[Records to use]
---------------

(* ===== verification/Names.v ===== *)
(** The names the generated shards mention: modules, classes, C++ types, and the
    macros that record which headers exist. A name with [::] is written with an
    underscore, a macro without its prefix KRY_QT6_NATIVE_. *)
From S2P Require Export Shards.
Definition methods_qtmultimedia_0_s176 : list signature_row :=
  [
    Sig [TYPE_QTMULTIMEDIA_QMEDIARECORDER] "setQuality" [PValue QMediaRecorder_Quality] RVoid [On
        QMediaRecorder];
    Sig [TYPE_QTMULTIMEDIA_QMEDIARECORDER] "setRecorder" [PObject QMediaRecorder false] RVoid [On
        QMediaCaptureSession];
    Sig [VALUE_TYPE_QTCORE_QSIZE] "setResolution" [PValue QSize] RVoid [On QImageCapture];
    Sig [] "setResolution" [PInt; PInt] RVoid [On QImageCapture];
    Sig [TYPE_QTGUI_QSCREEN] "setScreen" [PObject QScreen false] RVoid [On QScreenCapture];
    Sig [TYPE_QTMULTIMEDIA_QSCREENCAPTURE] "setScreenCapture" [PObject QScreenCapture false] RVoid [On
        QMediaCaptureSession];
    Sig [VALUE_TYPE_QTCORE_QURL] "setSource" [PValue QUrl] RVoid [On QAudioDecoder; On QMediaPlayer; On
        QSoundEffect];
    Sig [TYPE_QTCORE_QIODEVICE] "setSourceDevice" [PObject QIODevice false] RVoid [On QAudioDecoder]
  ].

Definition methods_qtmultimedia_0_s184 : list signature_row :=
  [
    Sig [TYPE_QTCORE_QIODEVICE; VALUE_TYPE_QTCORE_QURL] "setSourceDevice" [PObject QIODevice false; PValue
        QUrl] RVoid [On QMediaPlayer];
    Sig [] "setSubtitleText" [PString true] RVoid [On QVideoSink];
    Sig [TYPE_QTMULTIMEDIA_QCAMERA] "setTorchMode" [PValue QCamera_TorchMode] RVoid [On QCamera];
    Sig [] "setVideoBitRate" [PInt] RVoid [On QMediaRecorder];
    Sig [VALUE_TYPE_QTMULTIMEDIA_QVIDEOFRAME] "setVideoFrame" [PValue QVideoFrame] RVoid [On QVideoSink];
    Sig [TYPE_QTMULTIMEDIA_QVIDEOFRAMEINPUT] "setVideoFrameInput" [PObject QVideoFrameInput false] RVoid
        [On QMediaCaptureSession];
    Sig [] "setVideoFrameRate" [PNumber cxx_qreal] RVoid [On QMediaRecorder];
    Sig [TYPE_QTCORE_QOBJECT] "setVideoOutput" [PObject QObject false] RVoid [On QMediaCaptureSession; On
        QMediaPlayer];
    Sig [VALUE_TYPE_QTCORE_QSIZE] "setVideoResolution" [PValue QSize] RVoid [On QMediaRecorder]
  ].

Definition methods_qtmultimedia_0_s193 : list signature_row :=
  [
    Sig [] "setVideoResolution" [PInt; PInt] RVoid [On QMediaRecorder];
    Sig [TYPE_QTMULTIMEDIA_QVIDEOSINK] "setVideoSink" [PObject QVideoSink false] RVoid [On
        QMediaCaptureSession; On QMediaPlayer];
    Sig [] "setVolume" [PNumber cxx_float] RVoid [On QAudioInput; On QAudioOutput; On QSoundEffect];
    Sig [] "setVolume" [PNumber cxx_qreal] RVoid [On QAudioSink; On QAudioSource];
    Sig [TYPE_QTMULTIMEDIA_QCAMERA] "setWhiteBalanceMode" [PValue QCamera_WhiteBalanceMode] RVoid [On
        QCamera];
    Sig [VALUE_TYPE_QTMULTIMEDIA_QCAPTURABLEWINDOW] "setWindow" [PValue QCapturableWindow] RVoid [On
        QWindowCapture];
    Sig [TYPE_QTMULTIMEDIA_QWINDOWCAPTURE] "setWindowCapture" [PObject QWindowCapture false] RVoid [On
        QMediaCaptureSession];
    Sig [] "setZoomFactor" [PNumber cxx_float] RVoid [On QCamera]
  ].

Definition methods_qtmultimedia_0_s201 : list signature_row :=
  [
    Sig [VALUE_TYPE_QTCORE_QURL] "source" [] (RValue QUrl) [On QAudioDecoder; On QMediaPlayer; On
        QSoundEffect];
    Sig [TYPE_QTCORE_QIODEVICE] "sourceDevice" [] RObject [On QAudioDecoder; On QMediaPlayer];
    Sig [TYPE_QTCORE_QIODEVICE] "start" [] RObject [On QAudioSink; On QAudioSource];
    Sig [] "start" [] RVoid [On QAudioDecoder; On QCamera; On QScreenCapture; On QWindowCapture];
    Sig [TYPE_QTCORE_QIODEVICE] "start" [PObject QIODevice false] RVoid [On QAudioSink; On QAudioSource];
    Sig [TYPE_QTMULTIMEDIA_QSOUNDEFFECT] "status" [] (RMeta QSoundEffect_Status) [On QSoundEffect]
  ].

Definition methods_qtmultimedia_0_s207 : list signature_row :=
  [
    Sig [] "stop" [] RVoid [On QAudioDecoder; On QAudioSink; On QAudioSource; On QCamera; On QMediaPlayer;
        On QMediaRecorder; On QScreenCapture; On QSoundEffect; On QWindowCapture];
    Sig [] "subtitleText" [] RString [On QVideoSink];
    Sig [VALUE_TYPE_QTMULTIMEDIA_QMEDIAMETADATA] "subtitleTracks" [] (RList (IValue QMediaMetaData)) [On
        QMediaPlayer];
    Sig [TYPE_QTMULTIMEDIA_QCAMERA] "supportedFeatures" [] (RMeta QCamera_Features) [On QCamera];
    Sig [TYPE_QTMULTIMEDIA_QIMAGECAPTURE] "supportedFormats" [] (RList (IMeta QImageCapture_FileFormat))
        [Static QImageCapture];
    Sig [] "supportedMimeTypes" [] (RList (IMeta QString)) [Static QSoundEffect];
    Sig [] "suspend" [] RVoid [On QAudioSink; On QAudioSource]
  ].

Definition methods_qtmultimedia_0_s214 : list signature_row :=
  [
    Sig [TYPE_QTMULTIMEDIA_QCAMERA] "torchMode" [] (RMeta QCamera_TorchMode) [On QCamera];
    Sig [] "videoBitRate" [] RDouble [On QMediaRecorder];
    Sig [TYPE_QTMULTIMEDIA_QMEDIAFORMAT] "videoCodecDescription" [PValue QMediaFormat_VideoCodec] RString
        [Static QMediaFormat];
    Sig [TYPE_QTMULTIMEDIA_QMEDIAFORMAT] "videoCodecName" [PValue QMediaFormat_VideoCodec] RString [Static
        QMediaFormat];
    Sig [VALUE_TYPE_QTMULTIMEDIA_QVIDEOFRAME] "videoFrame" [] (RValue QVideoFrame) [On QVideoSink];
    Sig [TYPE_QTMULTIMEDIA_QVIDEOFRAMEINPUT] "videoFrameInput" [] RObject [On QMediaCaptureSession];
    Sig [] "videoFrameRate" [] RDouble [On QMediaRecorder];
    Sig [VALUE_TYPE_QTMULTIMEDIA_QCAMERADEVICE] "videoInputs" [] (RList (IValue QCameraDevice)) [Static
        QMediaDevices];
    Sig [TYPE_QTCORE_QOBJECT] "videoOutput" [] RObject [On QMediaCaptureSession; On QMediaPlayer];
    Sig [VALUE_TYPE_QTCORE_QSIZE] "videoResolution" [] (RValue QSize) [On QMediaRecorder]
  ].

Definition methods_qtmultimedia_0_s224 : list signature_row :=
  [
    Sig [TYPE_QTMULTIMEDIA_QVIDEOSINK] "videoSink" [] RObject [On QMediaCaptureSession; On QMediaPlayer];
    Sig [VALUE_TYPE_QTCORE_QSIZE] "videoSize" [] (RValue QSize) [On QVideoSink];
    Sig [VALUE_TYPE_QTMULTIMEDIA_QMEDIAMETADATA] "videoTracks" [] (RList (IValue QMediaMetaData)) [On
        QMediaPlayer];
    Sig [] "volume" [] RDouble [On QAudioInput; On QAudioOutput; On QSoundEffect];
    Sig [] "volume" [] RDouble [On QAudioSink; On QAudioSource];
    Sig [TYPE_QTMULTIMEDIA_QCAMERA] "whiteBalanceMode" [] (RMeta QCamera_WhiteBalanceMode) [On QCamera];
    Sig [VALUE_TYPE_QTMULTIMEDIA_QCAPTURABLEWINDOW] "window" [] (RValue QCapturableWindow) [On
        QWindowCapture];
    Sig [TYPE_QTMULTIMEDIA_QWINDOWCAPTURE] "windowCapture" [] RObject [On QMediaCaptureSession];
    Sig [] "zoomFactor" [] RDouble [On QCamera]
  ].

Definition methods_qtmultimedia_0_s233 : list signature_row :=
  [
    Sig [] "zoomTo" [PNumber cxx_float; PNumber cxx_float] RVoid [On QCamera]
  ].

Definition methods_qtmultimedia_0 : method_shard :=
  MethodShard QtMultimedia "KRY_QT6_NATIVE_METHODS_QTMULTIMEDIA_"
    (methods_qtmultimedia_0_i0 ++ methods_qtmultimedia_0_i1)
    (methods_qtmultimedia_0_s0 ++ methods_qtmultimedia_0_s11 ++ methods_qtmultimedia_0_s21 ++
        methods_qtmultimedia_0_s32 ++ methods_qtmultimedia_0_s40 ++ methods_qtmultimedia_0_s50 ++
        methods_qtmultimedia_0_s59 ++ methods_qtmultimedia_0_s69 ++ methods_qtmultimedia_0_s78 ++
        methods_qtmultimedia_0_s89 ++ methods_qtmultimedia_0_s100 ++ methods_qtmultimedia_0_s111 ++
        methods_qtmultimedia_0_s122 ++ methods_qtmultimedia_0_s131 ++ methods_qtmultimedia_0_s140 ++
        methods_qtmultimedia_0_s149 ++ methods_qtmultimedia_0_s158 ++ methods_qtmultimedia_0_s167 ++
        methods_qtmultimedia_0_s176 ++ methods_qtmultimedia_0_s184 ++ methods_qtmultimedia_0_s193 ++
        methods_qtmultimedia_0_s201 ++ methods_qtmultimedia_0_s207 ++ methods_qtmultimedia_0_s214 ++
        methods_qtmultimedia_0_s224 ++ methods_qtmultimedia_0_s233)
    [].

Definition methods_qtmultimediawidgets_0_i0 : list include :=
  [
    ClassInclude QtMultimediaWidgets QGraphicsVideoItem QGraphicsVideoItem;
    ClassInclude QtMultimediaWidgets QVideoWidget QVideoWidget;
    TypeInclude QtMultimedia QVideoSink TYPE_QTMULTIMEDIA_QVIDEOSINK;
    EnumDefine ENUM_QT_ASPECTRATIOMODE;
    TypeInclude QtCore QPointF VALUE_TYPE_QTCORE_QPOINTF;
    TypeInclude QtCore QRectF VALUE_TYPE_QTCORE_QRECTF;
    TypeInclude QtCore QSize VALUE_TYPE_QTCORE_QSIZE;
    TypeInclude QtCore QSizeF VALUE_TYPE_QTCORE_QSIZEF
  ].

Definition methods_qtmultimediawidgets_0_s0 : list signature_row :=
  [
    Sig [ENUM_QT_ASPECTRATIOMODE] "aspectRatioMode" [] (RMeta Qt_AspectRatioMode) [On QGraphicsVideoItem;
        On QVideoWidget];
    Sig [VALUE_TYPE_QTCORE_QRECTF] "boundingRect" [] (RValue QRectF) [On QGraphicsVideoItem];
    Sig [] "isFullScreen" [] RBool [On QVideoWidget];
    Sig [VALUE_TYPE_QTCORE_QSIZEF] "nativeSize" [] (RValue QSizeF) [On QGraphicsVideoItem];
    Sig [VALUE_TYPE_QTCORE_QPOINTF] "offset" [] (RValue QPointF) [On QGraphicsVideoItem];
    Sig [ENUM_QT_ASPECTRATIOMODE] "setAspectRatioMode" [PValue Qt_AspectRatioMode] RVoid [On
        QGraphicsVideoItem; On QVideoWidget];
    Sig [] "setFullScreen" [PBool] RVoid [On QVideoWidget];
    Sig [VALUE_TYPE_QTCORE_QPOINTF] "setOffset" [PValue QPointF] RVoid [On QGraphicsVideoItem];
    Sig [VALUE_TYPE_QTCORE_QSIZEF] "setSize" [PValue QSizeF] RVoid [On QGraphicsVideoItem]
  ].
Definition methods_qt3drender_2_s0 : list signature_row :=
  [
    Sig [TYPE_QT3DRENDER_QSHADERIMAGE] "access" [] (RMeta Qt3DRender_QShaderImage_Access) [On QShaderImage];
    Sig [TYPE_QT3DRENDER_QFRAMEGRAPHNODE] "activeFrameGraph" [] RObject [On QRenderSettings];
    Sig [TYPE_QT3DRENDER_QSTENCILOPERATIONARGUMENTS] "allTestsPassOperation" [] (RMeta
        Qt3DRender_QStencilOperationArguments_Operation) [On QStencilOperationArguments];
    Sig [TYPE_QT3DRENDER_QRENDERCAPABILITIES] "api" [] (RMeta Qt3DRender_QRenderCapabilities_API) [On
        QRenderCapabilities];
    Sig [TYPE_QT3DRENDER_QRENDERTARGETOUTPUT] "attachmentPoint" [] (RMeta
        Qt3DRender_QRenderTargetOutput_AttachmentPoint) [On QRenderTargetOutput];
    Sig [TYPE_QT3DRENDER_QSTENCILOPERATIONARGUMENTS] "back" [] RObject [On QStencilOperation];
    Sig [] "backOutputMask" [] RDouble [On QStencilMask];
    Sig [] "bottom" [] RDouble [On QScissorTest];
    Sig [TYPE_QT3DCORE_QCOMPONENT; TYPE_QT3DRENDER_QSCENELOADER] "component" [PString true; PValue
        Qt3DRender_QSceneLoader_ComponentType] RObject [On QSceneLoader];
    Sig [VALUE_TYPE_QTCORE_QBYTEARRAY] "computeShaderCode" [] (RValue QByteArray) [On QShaderProgram; On
        QShaderProgramBuilder]
  ].

Definition methods_qt3drender_2_s10 : list signature_row :=
  [
    Sig [VALUE_TYPE_QTCORE_QURL] "computeShaderGraph" [] (RValue QUrl) [On QShaderProgramBuilder];
    Sig [] "constantAttenuation" [] RDouble [On QSpotLight];
    Sig [] "cutOffAngle" [] RDouble [On QSpotLight];
    Sig [TYPE_QT3DRENDER_QSTENCILOPERATIONARGUMENTS] "depthTestFailureOperation" [] (RMeta
        Qt3DRender_QStencilOperationArguments_Operation) [On QStencilOperationArguments];
    Sig [] "driverVersion" [] RString [On QRenderCapabilities];
    Sig [] "enabledLayers" [] (RList (IMeta QString)) [On QShaderProgramBuilder];
    Sig [TYPE_QT3DCORE_QENTITY] "entity" [PString true] RObject [On QSceneLoader];
    Sig [] "entityNames" [] (RList (IMeta QString)) [On QSceneLoader];
    Sig [] "extensions" [] (RList (IMeta QString)) [On QRenderCapabilities];
    Sig [VALUE_TYPE_QTCORE_QSIZE] "externalRenderTargetSize" [] (RValue QSize) [On QRenderSurfaceSelector];
    Sig [TYPE_QT3DRENDER_QABSTRACTTEXTURE] "face" [] (RMeta Qt3DRender_QAbstractTexture_CubeMapFace) [On
        QRenderTargetOutput]
  ].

---------------

[Assigned task]
Look for the string "QPointF" in the data above and return every line that has it.

[Your solution]
    TypeInclude QtCore QPointF VALUE_TYPE_QTCORE_QPOINTF;
    Sig [VALUE_TYPE_QTCORE_QPOINTF] "offset" [] (RValue QPointF) [On QGraphicsVideoItem];
    Sig [VALUE_TYPE_QTCORE_QPOINTF] "setOffset" [PValue QPointF] RVoid [On QGraphicsVideoItem];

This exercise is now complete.